Now that the hot flash had passed, my body was chilled with the cooling sweat left behind.
“Nic, do we have to do this now?”
“Oh, I’m sorry. Did you have a long weekend caring for your offspring?”
“Nic . . .”
“I was in the hospital with my dad who has no short-term memory and can’t walk.”
“Are we in a competition?”
“We shouldn’t be. Do you think your stress is in any way comparable to mine?”
“Can we talk about this tomorrow?”
“Why? Am I getting ‘carried away’?” I used air quotes then.
“Nic . . .”
“Fine. We can talk tomorrow. But you should mentally prepare yourself for the fact that I might need to go back up there this weekend. So hire a babysitter or something if you can’t handle two days on your own.”
He didn’t respond, just rolled away from me in bed and switched off the light.
Then I said the thing that I’d promised myself I wouldn’t say, because I knew it was petty and sure to aggravate him:
“Grace told me you didn’t brush their teeth.”
She had, in fact, told me that.
He didn’t respond, which just made me feel like a petulant child.
Instead of falling asleep, I lay flat with my arms crossed over my chest, contemplating if it’s possible for two people who have children together not to despise each other on a somewhat regular basis. As with any tragedy, nobody thinks it’ll happen to them—all wedding vows are laced with naivete and arrogance, all newlyweds convinced their love will be different. But then there are the embarrassingly common stressors of kids and jobs and money. Then you must swallow your pride and admit that what you thought could survive anything may not survive the predictable struggles of an ordinary life.
The next morning, Kyle didn’t say anything to me, and I didn’t say anything to him. I was waiting for him to apologize, and he was probably doing the same. Or maybe he wasn’t thinking about me at all. Maybe he was just focused on starting his workday. In any case, the girls made it impossible for me to get too emotionally invested in ourmarital standoff because they were particularly unruly, likely punishing me for my forty-eight hours of absence from their lives.
“Girls! Stop it!” I yelled in my Mom-means-business voice.
Grace had taken a stuffed unicorn from Liv, and Liv was losing her mind. They did not even register my voice. To them, Mom never means business. Mom is a joke.
“Girls!” I tried again. Still, nothing.
Kyle closed the door to his office, separating himself from the chaos, as usual.
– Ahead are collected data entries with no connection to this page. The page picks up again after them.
(** X25. A success of layer 0 ends the chain before layer 1, after exactly
    one replay: the result names the candidate built from the configuration
    chosen by the scan, which is also recorded as [global_var_config] and
    put in front of the candidates; the replay succeeded, with a positive
    item count and an object as its data. *)
Theorem layer0_success_ends_the_chain (self : Extractor)
  (reqs : NetworkRequests) (start_date end_date : string)
  (r : DateAPIExtractionResult) :
  fst (fst (extract_with_three_layers w self reqs start_date end_date))
  = Returned r ->
  layer r = 0%Z ->
  exists b cfg all c request d,
    browser w = Some b
    /\ _try_layer0_global_var_scan b = L0Found cfg all
    /\ _build_candidate_from_global_var w cfg = Some c
    /\ best_candidate r = Some c /\ global_var_config r = Some cfg
    /\ candidates r = c :: self_candidates self
    /\ layer1_result r = None
    /\ replay_request w c start_date end_date = Returned request
    /\ snd (extract_with_three_layers w self reqs start_date end_date)
       = [Called 0; Replayed request]
    /\ http w 0 request = HttpReplied 200 (VDict d)
    /\ replayed_data r = Some (VDict d)
    /\ (0 < data_count r)%Z.
Proof.
  unfold extract_with_three_layers.
  assert (Hnext : forall self' trace',
            fst (fst (from_layer1 w self' trace' reqs start_date end_date))
            = Returned r -> layer r <> 0%Z).
  { intros self' trace' H.
    destruct (from_layer1_result _ _ _ _ _ r H) as (_ & Hl & _). lia. }
  destruct (browser w) as [b|];
    [|intros H H0; now elim (Hnext _ _ H)].
  destruct (page b) as [pg|]; [|intros H H0; now elim (Hnext _ _ H)].
  destruct (_try_layer0_global_var_scan b) as [e|cfg all] eqn:E0;
    [intros H H0; now elim (Hnext _ _ H)|].
  destruct (_build_candidate_from_global_var w cfg) as [c|] eqn:Ec;
    [|intros H H0; now elim (Hnext _ _ H)].
  rewrite verify_candidate_cases.
  destruct (replay_request w c start_date end_date) as [request|exc] eqn:Er;
    [|discriminate].
  unfold verify_at. change (replays [Called 0]) with 0%nat.
  destruct (v_success (verify_outcome (http w 0 request))) eqn:Es;
    [|intros H H0; now elim (Hnext _ _ H)].
  cbn [fst snd]. intros H _. injection H as <-.
  destruct (verified_reply_is_an_object _ Es) as (d & Hd & Hn).
  exists b, cfg, all, c, request, d.
  cbn [best_candidate global_var_config candidates
    layer1_result replayed_data data_count self_candidates].
  split; [reflexivity|]. split; [exact E0|]. split; [exact Ec|].
  repeat (split; [reflexivity|]). split; [exact Er|].
  split; [reflexivity|]. split; [exact Hd|]. split; [|exact Hn].
  rewrite Hd. cbn [verify_outcome Z.eqb Pos.eqb negb].
  rewrite Hd in Es. cbn [verify_outcome Z.eqb Pos.eqb negb] in Es.
  destruct (_validate_response (VDict d)) as [[ok n0] err].
  cbn [v_success v_parsed_data] in *. now rewrite Es.
Qed.




End ChainResultFacts.

(** ** The properties on the inputs of the examples *)

(** The candidate of the bulletin request has the shape of X3. *)
Lemma bulletin_candidate_shape :
  _analyze_single_request (L := Simple.lib) bulletin_request
  = Some bulletin_candidate
  /\ (req_url bulletin_request = Some (url bulletin_candidate)
      /\ url bulletin_candidate <> ""
      /\ date_params bulletin_candidate <> []
      /\ NoDup (dict_keys (date_params bulletin_candidate))
      /\ (forall k, In k (dict_keys (date_params bulletin_candidate)) ->
          dict_has k (params bulletin_candidate) = true)
      /\ is_verified bulletin_candidate = false
      /\ verification_result bulletin_candidate = None).
Proof.
  split; [vm_compute; reflexivity|].
  apply (analyzed_candidate_shape (L := Simple.lib) bulletin_request).
  vm_compute. reflexivity.
Defined.

(** Its parameters are scalars with ASCII names, and it passes the sanity
    check. *)
Lemma bulletin_candidate_passes :
  scalar_values (params bulletin_candidate) = true
  /\ forallb Str.is_ascii (dict_keys (params bulletin_candidate)) = true
  /\ fst (_looks_like_real_date_filter bulletin_candidate) = true.
Proof.
  split; [reflexivity|]. split; [reflexivity|].
  apply (scalar_candidates_pass_the_sanity_filter (L := Simple.lib)
           bulletin_request); vm_compute; reflexivity.
Defined.

(** An array under a name that only holds [se] is recognised, and refused
    by the sanity check. *)
Example array_under_a_loose_name_is_refused :
  option_map
    (fun c => (date_params c, _looks_like_real_date_filter c))
    (_analyze_single_request (L := Simple.lib)
       (mkRequest (Some "https://site/x?series=2024-01-01&series=2024-01-31")
          (Some "GET") None (Some "xhr") None))
  = Some ([("series", "YYYY-MM-DD")],
          (false, "缺少明确日期筛选字段名（可能是噪声参数误判）")).
Proof. vm_compute. reflexivity. Qed.

(** The confidence 1.1 of the API request of C5 is within the range. *)
Lemma bulletin_confidence_is_within_the_range :
  confidence_within (-0.2) 1.35 (with_confidence bulletin_candidate 1.1).
Proof.
  apply (analysis_confidence_range (L := Simple.lib)
           (mkNetwork [] [bulletin_request])).
  vm_compute. left. reflexivity.
Defined.
(** ** Evaluations of the script on the example inputs *)

(** C2.  On a for_award line whose award is neither the base award nor a
    multi-award award, the script starts to format its message, which
    reads the unbound name [awards]: the run ends by [NameError] before
    anything is printed about the line (nothing at all is printed unless
    the debug flag is on), and the code after the loop is not reached. *)
Theorem unknown_award_raises_NameError (debug : bool) :
  raised (run debug unknown_award_input) = Some (NameError "awards") ∧
  printed (run debug unknown_award_input) =
    (if debug
     then [(Stdout, DebugProgram "02345" "Art History" "1003.00" "BA"
                      "Queens College")]
     else []) ∧
  reaches_emitter (run debug unknown_award_input) = false.
Proof. destruct debug; vm_compute; done. Qed.

(** C5.  The second program of the input has no financial_aid line, and
    the record stored for it has the three booleans of the first program's
    financial_aid line: the program branch resets [cert] but not
    [fin_aid]. *)
Theorem financial_aid_carried_over (debug : bool) :
  reaches_emitter (run debug missing_financial_aid_input) = true ∧
  records (final_state (run debug missing_financial_aid_input)) !! music_key =
    Some {| cert_name := None; cert_type := None; cert_date := None;
            tap_eligible := true; apts_eligible := true;
            vvta_eligible := true; accreditation := "" |}.
Proof. destruct debug; vm_compute; done. Qed.

(** C7.  An M/A line that is the first line of the file is reported as
    unexpected, and then the run ends by [NameError]: [maw_lines] is bound
    by the program branch only. *)
Theorem leading_MA_raises_NameError (debug : bool) :
  raised (run debug leading_MA_input) = Some (NameError "maw_lines") ∧
  printed (run debug leading_MA_input) =
    [(Stderr, Unexpected 1 line_type.multiple_awards)] ∧
  reaches_emitter (run debug leading_MA_input) = false.
Proof. destruct debug; vm_compute; done. Qed.

(** C8.  An empty line, a line of spaces, and a line that is the one token
    PROGRAM each end the run by [IndexError], with nothing printed. *)
Theorem tokenless_lines_raise_IndexError (debug : bool) :
  (raised (run debug [empty_line]) = Some IndexError ∧
   printed (run debug [empty_line]) = []) ∧
  (raised (run debug [blank_line]) = Some IndexError ∧
   printed (run debug [blank_line]) = []) ∧
  (raised (run debug [lone_PROGRAM_line]) = Some IndexError ∧
   printed (run debug [lone_PROGRAM_line]) = []).
Proof. destruct debug; vm_compute; done. Qed.

(** ** Properties kept by every statement *)

(** [m] keeps [I]: the state [m] ends in, however it ends, satisfies [I]
    when the state it starts in does. *)
Definition preserves {A : Type} (I : State → Prop) (m : M A) : Prop :=
  ∀ s, I s → I (final_state (m s)).

Section preserves.

Context (I : State → Prop).

Lemma preserves_ret {A} (a : A) : preserves I (mret a).
Proof. by intros s. Qed.

Lemma preserves_bind {A B} (m : M A) (f : A → M B) :
  preserves I m → (∀ a, preserves I (f a)) → preserves I (m ≫= f).
Proof.
  intros Hm Hf s Hs. specialize (Hm s Hs).
  unfold mbind, M_bind. destruct (m s); cbn in *; try done. by apply Hf.
Qed.

Lemma preserves_gets {A} (f : State → A) : preserves I (gets f).
Proof. by intros s. Qed.

Lemma preserves_read {A} name (f : State → option A) :
  preserves I (read name f).
Proof. intros s Hs. unfold read. by destruct (f s). Qed.

Lemma preserves_raise {A} e : preserves I (raise (A:=A) e).
Proof. by intros s. Qed.

Lemma preserves_exit {A} : preserves I (exit (A:=A)).
Proof. by intros s. Qed.

Lemma preserves_modify (f : State → State) :
  (∀ s, I s → I (f s)) → preserves I (modify f).
Proof. intros Hf s Hs. by apply Hf. Qed.

Lemma preserves_when b (m : M unit) : preserves I m → preserves I (when b m).
Proof. intros Hm. destruct b; [done|]. apply preserves_ret. Qed.

Lemma preserves_for_each {A} (xs : list A) (f : A → M unit) :
  (∀ x, preserves I (f x)) → preserves I (for_each xs f).
Proof.
  intros Hf. induction xs as [|x xs IH]; cbn.
  - apply preserves_ret.
  - apply preserves_bind; [apply Hf | by intros _].
Qed.

(** The part of a statement after the unbound [awards] is read is never
    run. *)
Lemma preserves_read_awards {B} (f : gset string → M B) :
  preserves I (read "awards" awards ≫= f).
Proof. by intros s. Qed.

End preserves.

(** Taking a statement apart along its binds and conditionals; [leaf] is
    tried on what is left: the assignments, the merges and the branches. *)
Ltac preserves_walk leaf :=
  repeat match goal with
  | |- preserves _ (read "awards" awards ≫= _) => apply preserves_read_awards
  | |- preserves _ (_ ≫= _) => apply preserves_bind; [|intros ?]
  | |- preserves _ (when _ _) => apply preserves_when
  | |- preserves _ (for_each _ _) => apply preserves_for_each; intros ?
  | |- preserves _ (gets _) => apply preserves_gets
  | |- preserves _ (read _ _) => apply preserves_read
  | |- preserves _ (raise _) => apply preserves_raise
  | |- preserves _ exit => apply preserves_exit
  | |- preserves _ (mret _) => apply preserves_ret
  | |- preserves _ (match ?x with _ => _ end) => destruct x eqn:?
  | |- preserves _ _ => leaf
  end.
(** * VectorMind: the document chunking subsystem

    A shallow embedding of the splitter package of VectorMind
    (fixed-window chunker, delimiter chunker, markdown section splitter,
    markdown hierarchy renderer) and of the oversize subdivision done by
    the REST handlers and the MCP tools, with the properties stated for
    them in the specification.  The definitions come first: Go's values
    and the library functions the splitter calls, the splitter, the
    handlers; the properties follow.

    Go strings are byte sequences: a [string] of Go is a [list ascii]
    here, [len] is its length in bytes as a Go [int], and [s[lo:hi]] is
    [slice].  Go's [int] is a 64-bit two's complement integer: it is a
    [Z] with the wrap-around of [+] and [-] written out. *)

From Equations Require Import Equations.
From Stdlib Require Import ZArith Lia Ascii String.
From stdpp Require Import base list.

Local Open Scope Z_scope.

(** ** Go values *)

Abbreviation gostring := (list ascii).

(** A string literal as a Go string. *)
Definition str (s : string) : gostring := list_ascii_of_string s.
Arguments str s%_string.

Definition len {A} (s : list A) : Z := Z.of_nat (length s).

(** The value of a byte. *)
Definition byte (c : ascii) : Z := Z.of_N (N_of_ascii c).

(** The newline character. *)
Definition NL : ascii := ascii_of_nat 10.

Module GoInt.
Definition min_int : Z := - 2 ^ 63.
Definition max_int : Z := 2 ^ 63 - 1.
Definition is_int (z : Z) : Prop := min_int <= z <= max_int.
Definition wrap (z : Z) : Z := (z + 2 ^ 63) mod 2 ^ 64 - 2 ^ 63.
Definition add (a b : Z) : Z := wrap (a + b).
Definition sub (a b : Z) : Z := wrap (a - b).
End GoInt.
(** * PR review notifier: the webhook dispatcher, the GitHub helpers and the
      OAuth login handler of [app/main.py], embedded as state-passing
      functions over an event trace, with the properties of the
      specification proved about them. *)

From Stdlib Require Import ZArith String List Lia Floats.PrimFloat.
From stdpp Require Import base option list gmap strings pretty.

Set Warnings "-register-all".

Local Open Scope string_scope.
Local Open Scope list_scope.
Local Open Scope Z_scope.

(** ** Python values

    What [request.json()] and [resp.json()] hand to the program: the value
    [json.loads] builds.  A dict is kept as the list of its items; a key
    occurs once in a Python dict, and [dict_get] reads the first item with
    the key. *)

Inductive json : Type :=
| JNull
| JBool (b : bool)
| JInt (n : Z)
| JFloat (f : float)
| JStr (s : string)
| JList (l : list json)
| JDict (d : list (string * json)).

Fixpoint dict_get (d : list (string * json)) (key : string) : option json :=
  match d with
  | [] => None
  | (k, v) :: d' => if String.eqb k key then Some v else dict_get d' key
  end.

(** [bool(v)]: Python's truth value. *)
Definition truthy (v : json) : bool :=
  match v with
  | JNull => false
  | JBool b => b
  | JInt n => negb (n =? 0)%Z
  | JFloat f => negb (PrimFloat.eqb f 0%float)
  | JStr s => negb (String.eqb s "")
  | JList l => match l with [] => false | _ :: _ => true end
  | JDict d => match d with [] => false | _ :: _ => true end
  end.

(** [v == s] for a [str] literal [s]: only an equal [str] compares equal. *)
Definition eq_str (v : json) (s : string) : bool :=
  match v with
  | JStr s' => String.eqb s' s
  | _ => false
  end.

(** ** Exceptions, events and the outside world *)

Inductive exn : Type :=
| KeyError (key : string)      (* d[key] on a dict without the key *)
| TypeError                    (* v[key] on a value that is not a dict *)
| AttributeError               (* v.get(key) on a value that is not a dict *)
| JSONDecodeError              (* .json() on a body that is not JSON *)
| ClientError                  (* aiohttp: the request got no response *)
| NotifierError                (* the chat transport failed *)
| OAuthError                   (* the provider refused the code *)
| ValueError.                  (* web.HTTPFound without a location *)

Inductive result (A : Type) : Type :=
| Ok (a : A)
| Raise (e : exn).
Arguments Ok {A} a.
Arguments Raise {A} e.

Inductive level : Type := DEBUG | INFO | ERROR.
I didn’t feel like fighting about breakfast, so I gave the girls bowls of Lucky Charms. The little burst of text on the box—“11 g. whole grains per serving!”—assuaged my maternal guilt. When I was pregnant with Grace, I envisioned myself as a mother who baked granola. I was committed to avoiding sugar, to serving muffins sweetened with bananas instead of cupcakes on birthdays. I was adamant about breastfeeding both girls, turned up my nose at formula. Now I let them eat the stale McDonald’s french fries they find in the crevices of their car seats.
I’ve decided I want to be done with maternal guilt, once and for all. Do fathers ever feel guilty about what they feed their children? How often do they even feed their children? I want to buy myself a gold bracelet engraved with “WWMD” for “What would men do?” I want to stare at it every time I am consumed with self-hatred about how I raise my children.
“I don’t want milk in mine,” Grace said, always adept at finding a problem with anything placed in front of her.
“Grace, you have to eat your cereal with milk.”
“I don’t want milk! I want it dry!”
“Then it’s basically just a sugary snack. The milk has protein and calcium.”
As if she gave a shit about protein and calcium.
People say you should talk to your kids as equals. They say it’s a sign of respect and encourages maturity. I haven’t seen evidence of this being a good strategy. It seems like it would be more effective to talkto them like the immature cave people that they are:You eat cereal with milk. You do now.